No âmbito do controle da Administração Pública, os Tribunais de Contas podem proceder à fiscalização contábil, financeira, orçamentária, operacional e patrimonial quanto à
- A)convencionalidade.
Errada, porque convencionalidade não é o critério constitucional usado para a fiscalização dos Tribunais de Contas.
- B)fragmentariedade.
Errada, porque fragmentariedade não tem relação com o objeto do controle externo previsto na Constituição.
- C)plurilateralidade.
Errada, porque plurilateralidade não é parâmetro de fiscalização contábil, financeira, orçamentária, operacional e patrimonial.
- D)permissividade.
Errada, porque permissividade não é fundamento jurídico do controle exercido pelos Tribunais de Contas.
- E)legitimidade.
Certa, porque a Constituição, no art. 70, determina a fiscalização quanto à legitimidade, além da legalidade e da economicidade.
Gabarito: E
Os Tribunais de Contas fazem parte do sistema de controle externo da Administração Pública e ajudam a fiscalizar se o dinheiro público foi usado do jeito certo. Essa fiscalização não olha só números: ela alcança também a legalidade e a regularidade dos atos, mas vai além e verifica se a atuação administrativa foi legítima, ou seja, se respeitou o interesse público, a finalidade da norma e os princípios administrativos. É exatamente isso que a Constituição traz no art. 70: a fiscalização contábil, financeira, orçamentária, operacional e patrimonial será exercida quanto à legalidade, legitimidade e economicidade. Então, quando a questão fala em Tribunais de Contas e pede o aspecto sobre o qual eles fiscalizam, o foco correto é esse trio constitucional, com destaque para a legitimidade. Na prática, legitimidade não é só “estar na lei” de forma mecânica.
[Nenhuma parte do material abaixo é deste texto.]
(** Returns the id of the share and the owner's key. *)
Definition cmd_share_add_direct (topic p : string) (role : ShareRole) : M (string * string) :=
  let! p := absolute p in
  let! ex := fs_exists p in
  if bool_decide (role = Seed) && negb ex then fail (EMsg "seed path does not exist") else
  let! config := config_new topic p role in
  config_save config data_dir ;;;
  let! identity := load_or_create (identity_path data_dir) in
  let group_id := group_id_for (sc_id config) in
  let '(r, auth_state) := create_group identity group_id auth_empty in
  let! _op := lift r in
  auth_save data_dir (sc_id config) auth_state ;;;
  ret (sc_id config, to_hex (public_key identity)).

Fixpoint list_rows (configs : list ShareConfig) : outcome (list (string * string * string * string)) :=
  match configs with
  | [] => Ok []
  | c :: configs =>
      try! topic := truncate (sc_topic c) 20 in
      try! rows := list_rows configs in
      Ok ((sc_id c, to_lowercase (role_debug (sc_role c)), topic, path_display (sc_root_path c)) :: rows)
  end.

Definition cmd_share_list_direct : M (Listing (string * string * string * string)) :=
  let! configs := load_all data_dir in
  if decide (configs = []) then ret (Nothing (Some data_dir)) else
  let! rows := lift (list_rows configs) in
  ret (Table rows).

(** The check that starts most commands. *)
Definition find_share (id : string) (configs : list ShareConfig) : option ShareConfig :=
  List.find (fun c => bool_decide (sc_id c = id)) configs.

Definition cmd_share_rotate_key_direct (id : string) : M Z :=
  let! configs := load_all data_dir in
  if negb (configured id configs) then fail (EMsg "share not found") else
  rotate_keyring data_dir id.

(** The own key, if the identity can be read or made. *)
Definition own_key : M (option MemberId) :=
  let! r := attempt (load_or_create (identity_path data_dir)) in
  ret (match r with Ok k => Some (public_key k) | _ => None end).

(** Every line comes with whether it is marked [(self)]. *)
Definition cmd_share_peers_direct (id : string) : M (Listing (string * Z * bool)) :=
  let! configs := load_all data_dir in
  if negb (configured id configs) then fail (EMsg "share not found") else
  let! me := own_key in
  let! state := state_load data_dir id in
  match state with
  | None => ret (Nothing None)
  | Some st =>
      ret (Table ((fun kv => (kv, bool_decide (to_hex <$> me = Some kv.1))) <$>
                    sort_peers (map_to_list (ps_clock st))))
  end.

Definition cmd_share_members_direct (id : string) : M (Listing (string * string * bool)) :=
  let! configs := load_all data_dir in
  if negb (configured id configs) then fail (EMsg "share not found") else
  let! auth_state := auth_load data_dir id in
  if auth_is_empty auth_state then ret (Nothing None) else
  let group_id := group_id_for id in
  let! me := own_key in
  ret (Table ((fun mr => (to_hex mr.1, role_display mr.2, bool_decide (Some mr.1 = me))) <$>
                sort_by fst (members auth_state group_id))).

Definition cmd_share_revoke_direct (id peer_pubkey_hex : string) : M Z :=
  let! configs := load_all data_dir in
  if negb (configured id configs) then fail (EMsg "share not found") else
  let! target := lift (rctx "parsing peer public key" (from_hex peer_pubkey_hex)) in
  let! identity := load_or_create (identity_path data_dir) in
  let group_id := group_id_for id in
  let! auth_state := auth_load data_dir id in
  if auth_is_empty auth_state then fail (EMsg "no auth state on disk") else
  if negb (is_member auth_state group_id target) then fail (EMsg "not a current member") else
  let '(r, auth_state) := remove_member identity group_id target auth_state in
  let! _op := lift r in
  auth_save data_dir id auth_state ;;;
  let remaining := sort_by Datatypes.id
    (base.filter (fun m => m <> target) ((members auth_state group_id).*1)) in
  let! new_epoch := rotate_keyring data_dir id in
  let! ring := load_or_create_keyring data_dir id in
  let! new_key := lift (ok_or (EMsg "rotated keyring missing epoch") (key_for_epoch ring new_epoch)) in
  let! rotation_msg := build_signed_rotation identity new_epoch new_key remaining in
  save_pending data_dir id rotation_msg ;;;
  ret new_epoch.

Definition cmd_whoami_direct : M string :=
  fs_create_dir_all data_dir ;;;
  let! identity := load_or_create (identity_path data_dir) in
  ret (to_hex (public_key identity)).

Definition cmd_share_invite_direct (id invitee_pubkey_hex : string) (role : ShareRole)
    (auth_role : AuthRole) : M string :=
  let! configs := load_all data_dir in
  let! cfg := lift (ok_or (EMsg "share not found") (find_share id configs)) in
  let! invitee := lift (rctx "parsing invitee public key" (from_hex invitee_pubkey_hex)) in
  let! identity := load_or_create (identity_path data_dir) in
  let group_id := group_id_for id in
  let! auth_state := auth_load data_dir id in
  if auth_is_empty auth_state then fail (EMsg "no auth state on disk") else
  if is_member auth_state group_id invitee then fail (EMsg "already a member") else
  let '(r, auth_state) := add_member identity group_id invitee auth_role auth_state in
  let! _op := lift r in
  auth_save data_dir id auth_state ;;;
  let! ring := load_or_create_keyring data_dir id in
  lift (encode {| version := TICKET_VERSION; share_id := sc_id cfg; topic := sc_topic cfg;
                  tkeys := export_keys ring; auth_log := ops auth_state; invitee_pubkey := invitee;
                  Ticket.role := role |}).

Definition cmd_share_join_direct (ticket_str p : string) : M ShareConfig :=
  let! t := lift (decode ticket_str) in
  let! configs := load_all data_dir in
  if configured (share_id t) configs then fail (EMsg "share is already configured locally") else
  let! identity := load_or_create (identity_path data_dir) in
  let me := public_key identity in
  if decide (invitee_pubkey t <> me) then fail (EMsg "ticket was issued for a different public key") else
  let! p := absolute p in
  fs_create_dir_all p ;;;
  let! now := utc_now in
  let cfg := {| sc_id := share_id t; sc_topic := topic t; sc_root_path := p;
                sc_role := Ticket.role t; sc_created_at := now |} in
  config_save cfg data_dir ;;;
  install_keyring data_dir (share_id t) (tkeys t) ;;;
  let '(r, auth_state) := apply_log (auth_log t) auth_empty in
  lift r ;;;
  if negb (is_member auth_state (group_id_for (share_id t)) me)
  then fail (EMsg "ticket's auth log does not list us as a member") else
  auth_save data_dir (share_id t) auth_state ;;;
  ret cfg.

Definition cmd_share_remove_direct (id : string) : M unit :=
  let! configs := load_all data_dir in
  let root := root_of id configs in
  share_dir_remove data_dir id ;;;
  remove_shadow root.
End cli.

(** ** Lemmas *)

Section lemmas.
Context `{MD : Metadata, ReadDir, Entropy, WallClock, Blake3, Ed25519, !CryptoBox, Base64, FileLock}.
Context `{!Bincode rotation_tuple, !BincodeTotal rotation_tuple, !Bincode SignedRotation}.
Context `{!Bincode canonical_tuple, !BincodeTotal canonical_tuple, !GroupCrdt}.
Context `{!Bincode SignedOp, !Bincode (list SignedOp), !Bincode Ticket, !Json ShareMsg, !Json ShareConfig}.
Context `{!Json PersistedState}.

Lemma auth_save_quiet dd sid st : quiet (auth_save dd sid st).
Proof.
  unfold auth_save, fs_create_dir_all, fs_write, fs_rename, fs_set_mode. cbv zeta. eauto 20 with peerdup.
Qed.

Lemma save_keyring_quiet dd sid r : quiet (save_keyring dd sid r).
Proof.
  unfold save_keyring, fs_create_dir_all, fs_write, fs_rename, fs_set_mode. cbv zeta. eauto 20 with peerdup.
Qed.

Lemma load_keyring_quiet dd sid : quiet (load_or_create_keyring dd sid).
Proof.
  unfold load_or_create_keyring. cbv zeta. apply quiet_bind; [auto with peerdup|]. intros [|].
  - apply quiet_bind; [apply quiet_ctx, quiet_io|]. intros raw. case_decide; auto with peerdup.
  - apply quiet_bind; [auto with peerdup|]. intros k. cbv zeta.
    apply quiet_bind; [apply save_keyring_quiet|]. auto with peerdup.
Qed.

Lemma rotate_quiet dd sid : quiet (rotate_keyring dd sid).
Proof.
  unfold rotate_keyring. apply quiet_bind; [apply load_keyring_quiet|]. intros r.
  apply quiet_bind; [auto with peerdup|]. intros k. cbv zeta.
  apply quiet_bind; [apply save_keyring_quiet|]. auto with peerdup.
Qed.

Lemma load_ring_run dd sid w r :
  w_faults w = [] -> disk_ring dd sid (w_fs w) = Some r -> load_or_create_keyring dd sid w = (Ok r, w).
Proof.
  intros Hf [Hw Hd]%disk_ring_data. by rewrite (load_keyring_run dd sid w _ Hf Hd), parse_ring_bytes.
Qed.

(** What the direct commands read before they start, on a working disk. *)
Record loaded (dd : path) (id : string) (w : world) (cfg : ShareConfig) (id0 : bytes)
    (st : AuthState) (r : KeyRing) : Prop := {
  ld_faults : w_faults w = [];
  ld_configs : exists cs, load_all dd w = (Ok cs, w) /\ find_share id cs = Some cfg;
  ld_identity : load_or_create (identity_path dd) w = (Ok id0, w);
  ld_auth : auth_load dd id w = (Ok st, w);
  ld_ring : disk_ring dd id (w_fs w) = Some r;
}.

Lemma find_share_id id cs cfg : find_share id cs = Some cfg -> sc_id cfg = id.
Proof. intros Hf. apply find_some in Hf as [_ Hf]. by apply bool_decide_eq_true in Hf. Qed.

Lemma find_share_configured id cs cfg : find_share id cs = Some cfg -> configured id cs = true.
Proof.
  intros Hf. apply find_some in Hf as [Hin Hf]. apply existsb_exists. by exists cfg.
Qed.

(** After a successful save of the log the ring is read back. *)
Lemma ring_after_save dd id st w w' r :
  w_faults w = [] -> disk_ring dd id (w_fs w) = Some r -> auth_save dd id st w = (Ok tt, w') ->
  w_faults w' = [] /\ disk_ring dd id (w_fs w') = Some r.
Proof.
  intros Hf Hr Hs. split; [by apply (quiet_Ok _ _ _ _ (auth_save_quiet dd id st) Hs)|].
  by rewrite (auth_save_ring _ _ _ _ _ Hs).
Qed.

Lemma lift_ctx_run {A} c (r : outcome A) a w : r = Ok a -> lift (rctx c r) w = (Ok a, w).
Proof. by intros ->. Qed.

Lemma invite_direct_same dd id hex (m : MemberId) sr ar w cfg id0 t :
  loaded dd id w cfg id0 (t_auth t) (t_key t) -> from_hex hex = Ok m ->
  cmd_share_invite_direct dd id hex sr ar w =
    let '(o, (_, w')) := handle_invite cfg dd id0 m ar sr t w in (o, w').
Proof.
  destruct t as [r st p b]. cbn [t_auth t_key]. intros [Hf (cs & Hcs & Hcfg) Hid Hst Hr] Hm.
  pose proof (find_share_id _ _ _ Hcfg) as Hsid.
  unfold cmd_share_invite_direct. rewrite (bind_run _ _ _ _ _ Hcs).
  rewrite (bind_run (lift (ok_or _ _)) _ w cfg w) by by rewrite Hcfg.
  rewrite (bind_run _ _ _ _ _ (lift_ctx_run _ _ _ w Hm)).
  rewrite (bind_run _ _ _ _ _ Hid). cbv zeta. rewrite (bind_run _ _ _ _ _ Hst).
  unfold handle_invite. rewrite sget_run. cbn [t_auth]. rewrite Hsid.
  destruct (auth_is_empty st); [done|]. destruct (is_member st (group_id_for id) m); [done|].
  unfold sbind, sauth. cbn [t_auth]. destruct (add_member _ _ _ _ st) as [[op|e|] st1]; [|done..].
  unfold sget, sio. cbn [t_auth set_auth t_key]. unfold bind at 1, lift at 1. unfold bind at 1.
  destruct (auth_save dd id st1 w) as [[[]|e|] w1] eqn:Es; [|done..].
  destruct (ring_after_save _ _ _ _ _ _ Hf Hr Es) as [Hf1 Hr1].
  rewrite (bind_run _ _ _ _ _ (load_ring_run _ _ _ _ Hf1 Hr1)). done.
Qed.

Lemma revoke_direct_same dd id hex (m : MemberId) w cfg id0 t :
  loaded dd id w cfg id0 (t_auth t) (t_key t) -> from_hex hex = Ok m ->
  cmd_share_revoke_direct dd id hex w =
    let '(o, (_, w')) := handle_revoke cfg dd id0 m t w in (o, w').
Proof.
  destruct t as [r st p b]. cbn [t_auth t_key]. intros [Hf (cs & Hcs & Hcfg) Hid Hst Hr] Hm.
  pose proof (find_share_id _ _ _ Hcfg) as Hsid.
  unfold cmd_share_revoke_direct. rewrite (bind_run _ _ _ _ _ Hcs).
  rewrite (find_share_configured _ _ _ Hcfg). cbn [negb].
  rewrite (bind_run _ _ _ _ _ (lift_ctx_run _ _ _ w Hm)).
  rewrite (bind_run _ _ _ _ _ Hid). cbv zeta. rewrite (bind_run _ _ _ _ _ Hst).
  unfold handle_revoke. rewrite sget_run. cbn [t_auth]. rewrite Hsid.
  destruct (auth_is_empty st); [done|]. destruct (negb _); [done|].
  unfold sbind at 1, sauth. cbn [t_auth]. destruct (remove_member _ _ _ st) as [[op|e|] st1]; [|done..].
  rewrite sget_run. cbn [t_auth set_auth]. unfold bind at 1, lift at 1.
  unfold bind at 1, sbind at 1, sio at 1.
  destruct (auth_save dd id st1 w) as [[[]|e|] w1] eqn:Es; [|done..].
  destruct (ring_after_save _ _ _ _ _ _ Hf Hr Es) as [Hf1 Hr1]. cbv zeta.
  unfold bind at 1, sbind at 1, sio at 1.
  destruct (rotate_keyring dd id w1) as [[ne|e|] w2] eqn:Er; [|done..].
  pose proof (quiet_Ok _ _ _ _ (rotate_quiet dd id) Er Hf1) as Hf2.
  pose proof (rotate_keyring_Ok _ _ _ _ _ Er) as (r0 & k & _ & _ & Hd & _).
  pose proof (load_ring_run _ _ _ _ Hf2 Hd) as Hl.
  rewrite (bind_run _ _ _ _ _ Hl), (sio_run _ _ _ _ _ _ Hl).
  unfold bind at 1, lift at 1, sbind at 1, slift at 1.
  destruct (ok_or _ (key_for_epoch _ ne)) as [nk|e|]; [|done..].
  rewrite (sio_run _ _ _ _ _ _ Hl), smod_run. unfold bind at 1, sbind at 1, sio at 1.
  destruct (build_signed_rotation _ _ _ _ w2) as [[rot|e|] w3]; [|done..].
  unfold bind at 1, sbind at 1, sio at 1.
  destruct (save_pending dd id rot w3) as [[[]|e|] w4]; done.
Qed.
End lemmas.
É uma ideia mais ampla, ligada à correção do gasto e do ato administrativo sob a ótica do interesse público. Por isso, a banca costuma cobrar esse termo como palavra-chave do controle exercido pelos Tribunais de Contas. Assim, o gabarito está correto porque a fiscalização dos Tribunais de Contas alcança a legitimidade dos atos e despesas da Administração, exatamente como prevê a Constituição. Se você lembrar do art. 70, já sai na frente sem precisar adivinhar no escuro.